Your objective >> Search string "exact": state how many lines in the material below contain it, and nothing else.
● ● ● ● ● ● ●
Lemma analyze_data_raises_data_errors_witness :
  data_error (ValueError "could not convert string to float: 'abc'") /\
  forall msg,
    ValueError "could not convert string to float: 'abc'" <> ZeroDivisionError msg.
Proof.
  exact (@analyze_data_raises_data_errors python_first_seen
           (Some (Sample.rows_of Sample.bad_amount_lines)) _ eq_refl).
Defined.

(** ** The columns and the order of the rows *)

Section Columns.
Context {py : Python}.

Lemma py_sum_ext {A B} (gen : A -> result (option Q)) (gen' : B -> result (option Q))
      (l : list A) (l' : list B) (acc : Q) :
  Forall2 (fun x y => gen x = gen' y) l l' -> py_sum gen l acc = py_sum gen' l' acc.
Proof.
  intros F. revert acc. induction F as [|x y l l' E F IH]; intros acc; simpl.
  - reflexivity.
  - rewrite E. destruct (gen' y) as [[q|]|e]; auto.
Qed.

Lemma amount_ext (r r' : row) :
  getitem r "Amount" = getitem r' "Amount" -> amount r = amount r'.
Proof. unfold amount. now intros ->. Qed.

Lemma set_elements_ext (field : string) (data data' : list row) :
  Forall2 (fun r r' => getitem r field = getitem r' field) data data' ->
  set_elements field data = set_elements field data'.
Proof.
  induction 1 as [|r r' data data' E F IH]; simpl.
  - reflexivity.
  - now rewrite E, IH.
Qed.

Lemma sales_by_ext (field : string) (data data' : list row) (values : list key)
      (d : PyDict.dict key Q) :
  Forall2 (fun r r' => getitem r field = getitem r' field /\
                       getitem r "Amount" = getitem r' "Amount") data data' ->
  sales_by field data values d = sales_by field data' values d.
Proof.
  intros F. revert d. induction values as [|v values IH]; intros d; simpl.
  - reflexivity.
  - rewrite (py_sum_ext (amount_where field v) (amount_where field v) data data').
    + destruct (py_sum (amount_where field v) data' 0%Q); simpl; auto.
    + eapply Forall2_impl; [|exact F]. intros r r' [E1 E2]. simpl.
      unfold amount_where, each_amount. now rewrite E1, (amount_ext r r' E2).
Qed.

(** X5. [analyze_data] reads three columns: on two lists of rows that
    agree, row by row, on [Region], [Product] and [Amount] (present or
    not), it returns the same analysis or raises the same exception,
    whatever the other columns hold. *)
Theorem analyze_data_reads_three_columns (data data' : list row) :
  Forall2 same_sales_fields data data' ->
  analyze_data (Some data) = analyze_data (Some data').
Proof.
  intros F.
  assert (List.length data = List.length data') as Hlen by apply (Forall2_length F).
  destruct F as [|r r' data data' E F]; [reflexivity|].
  assert (Forall2 same_sales_fields (r :: data) (r' :: data')) as F'
      by now constructor.
  unfold analyze_data. cbn [truthy_list negb items].
  rewrite (py_sum_ext each_amount each_amount (r :: data) (r' :: data')).
  2:{ eapply Forall2_impl; [|exact F']. intros x y (_ & _ & Ea). simpl.
      unfold each_amount. now rewrite (amount_ext x y Ea). }
  rewrite Hlen. unfold py_set.
  rewrite (set_elements_ext "Region" (r :: data) (r' :: data')).
  2:{ eapply Forall2_impl; [|exact F']. now intros x y (Er & _ & _). }
  rewrite (set_elements_ext "Product" (r :: data) (r' :: data')).
  2:{ eapply Forall2_impl; [|exact F']. now intros x y (_ & Ep & _). }
  destruct (py_sum each_amount (r' :: data') 0%Q); [|reflexivity]. cbn [rbind].
  destruct (divide _ _); [|reflexivity]. cbn [rbind].
  destruct (set_elements "Region" (r' :: data')) as [regions|]; [|reflexivity].
  cbn [rbind].
  destruct (set_elements "Product" (r' :: data')) as [products|]; [|reflexivity].
  cbn [rbind].
  rewrite (sales_by_ext "Region" (r :: data) (r' :: data')).
  2:{ eapply Forall2_impl; [|exact F']. now intros x y (Er & _ & Ea). }
  rewrite (sales_by_ext "Product" (r :: data) (r' :: data')).
  2:{ eapply Forall2_impl; [|exact F']. now intros x y (_ & Ep & Ea). }
  reflexivity.
Qed.
End Columns.

Lemma analyze_data_reads_three_columns_witness :
  @analyze_data python_first_seen (Some (Sample.rows_of Sample.two_lines))
  = @analyze_data python_first_seen (Some Sample.two_lines_other_columns).
Proof.
  apply (@analyze_data_reads_three_columns python_first_seen).
  repeat constructor.
Defined.

Section RowOrder.
Context {py : Python}.
Local Open Scope Q_scope.





End RowOrder.



(** * More of [read_data] *)

(** ** Lookups in the dictionaries *)

Lemma keys_set {V} (k k' : key) (v : V) (d : PyDict.dict key V) :
  In k (PyDict.keys (PyDict.set key_eqb k' v d)) <-> In k (PyDict.keys d) \/ k = k'.
Proof.
  induction d as [|[k0 v0] d IH]; simpl.
  - intuition.
  - destruct (key_eqb k' k0) eqn:E; simpl.
    + apply key_eqb_eq in E. subst k0. intuition.
    + rewrite IH. intuition.
Qed.

Lemma keys_fold_set {X V} (g : X -> key) (h : X -> V) (l : list X)
      (d : PyDict.dict key V) (k : key) :
  In k (PyDict.keys (fold_left (fun d x => PyDict.set key_eqb (g x) (h x) d) l d))
  <-> In k (PyDict.keys d) \/ In k (map g l).
Proof.
  revert d. induction l as [|x l IH]; intros d; simpl.
  - intuition.
  - rewrite IH, keys_set. intuition.
Qed.

Lemma get_in_keys {V} (k : key) (d : PyDict.dict key V) :
  In k (PyDict.keys d) <-> exists v, PyDict.get key_eqb k d = Some v.
Proof.
  induction d as [|[k0 v0] d IH]; simpl.
  - split; [contradiction|]. intros [v E]. discriminate.
  - destruct (key_eqb k k0) eqn:E.
    + apply key_eqb_eq in E. subst. split; [now eexists|now left].
    + apply key_eqb_neq in E. rewrite <- IH. intuition congruence.
Qed.

Lemma getitem_in_keys (r : row) (name : string) :
  In (Some name) (PyDict.keys r) <-> exists v, getitem r name = Ok v.
Proof.
  rewrite get_in_keys. unfold getitem.
  destruct (PyDict.get key_eqb (Some name) r) as [v|].
  - split; intros _; now eexists.
  - split; intros [v E]; discriminate.
Qed.

Lemma getitem_not_in_keys (r : row) (name : string) :
  ~ In (Some name) (PyDict.keys r) -> getitem r name = Raise (KeyError name).
Proof.
  intros H. unfold getitem.
  destruct (PyDict.get key_eqb (Some name) r) as [v|] eqn:E; [|reflexivity].
  exfalso. apply H. apply (proj2 (get_in_keys (Some name) r)). now exists v.
Qed.

Lemma map_fst_combine {A B} (l : list A) (l' : list B) :
  map fst (combine l l') = firstn (List.length l') l.
Proof.
  revert l'. induction l as [|x l IH]; intros [|y l']; simpl; try reflexivity.
  now rewrite IH.
Qed.

(** ** The rows of a line *)

(** The string keys of the row of a line are the names of the header. *)
Lemma dict_of_line_columns (names fields : list string) (name : string) :
  In (Some name) (PyDict.keys (dict_of_line names fields)) <-> In name names.
Proof.
  assert (forall l, In (Some name) (map Some l) <-> In name l) as Hsome.
  { intros l. rewrite in_map_iff. split.
    - intros (x & E & Hx). now inversion E; subst.
    - intros H. now exists name. }
  assert (forall l : list (string * string),
             map (fun kv => Some (fst kv)) l = map Some (map fst l)) as Hmap
      by (intros l; now rewrite map_map).
  unfold dict_of_line.
  destruct (Nat.ltb (List.length names) (List.length fields)) eqn:E1.
  - apply Nat.ltb_lt in E1.
    rewrite keys_set, keys_fold_set, Hmap, Hsome, map_fst_combine.
    rewrite firstn_all2 by lia. simpl. intuition congruence.
  - apply Nat.ltb_ge in E1.
    destruct (Nat.ltb (List.length fields) (List.length names)) eqn:E2.
    + rewrite keys_fold_set, keys_fold_set, Hmap, !Hsome, map_fst_combine.
      simpl. rewrite <- (firstn_skipn (List.length fields) names) at 3.
      rewrite in_app_iff. intuition.
    + apply Nat.ltb_ge in E2.
      rewrite keys_fold_set, Hmap, Hsome, map_fst_combine.
      rewrite firstn_all2 by lia. simpl. intuition.
Qed.

Lemma dict_rows_lines (names : list string) (stream : list (exn + list string))
      (rows : list row) :
  dict_rows names stream = Ok rows ->
  Forall (fun r => exists fields, r = dict_of_line names fields) rows.
Proof.
  revert rows. induction stream as [|[e|[|f fields]] stream IH]; intros rows; simpl.
  - intros E. inversion E. constructor.
  - discriminate.
  - apply IH.
  - destruct (dict_rows names stream) as [ds|e]; simpl; [|discriminate].
    intros E. inversion E. constructor; [now eexists|]. now apply IH.
Qed.

(** X7. Every row [read_data] returns has a value under each column name
    of the header line and under no other name: a lookup of a header name
    succeeds (the value is the field, or [None] where the line is short),
    a lookup of any other name raises [KeyError]. *)
Theorem read_data_rows_have_the_columns (w : world) (filename : string)
        (s s' : state) (names : list string) (stream : list (exn + list string))
        (rows : list row) :
  fs_open w filename = inr (inr names :: stream) ->
  read_data w filename s = (Ok (Some rows), s') ->
  forall r name,
    In r rows ->
    (In name names -> exists v, getitem r name = Ok v) /\
    (~ In name names -> getitem r name = Raise (KeyError name)).
Proof.
  intros Hopen Hread r name Hr.
  rewrite read_data_run in Hread. unfold load in Hread. rewrite Hopen in Hread.
  simpl in Hread.
  destruct (dict_rows names stream) as [rows'|e] eqn:E; [|discriminate].
  inversion Hread. subst rows'.
  apply dict_rows_lines in E. rewrite Forall_forall in E.
  destruct (E r Hr) as [fields ->].
  split.
  - intros H. now apply getitem_in_keys, dict_of_line_columns.
  - intros H. apply getitem_not_in_keys. now rewrite dict_of_line_columns.
Qed.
● ● ● ● ● ● ●
Answer below >> 7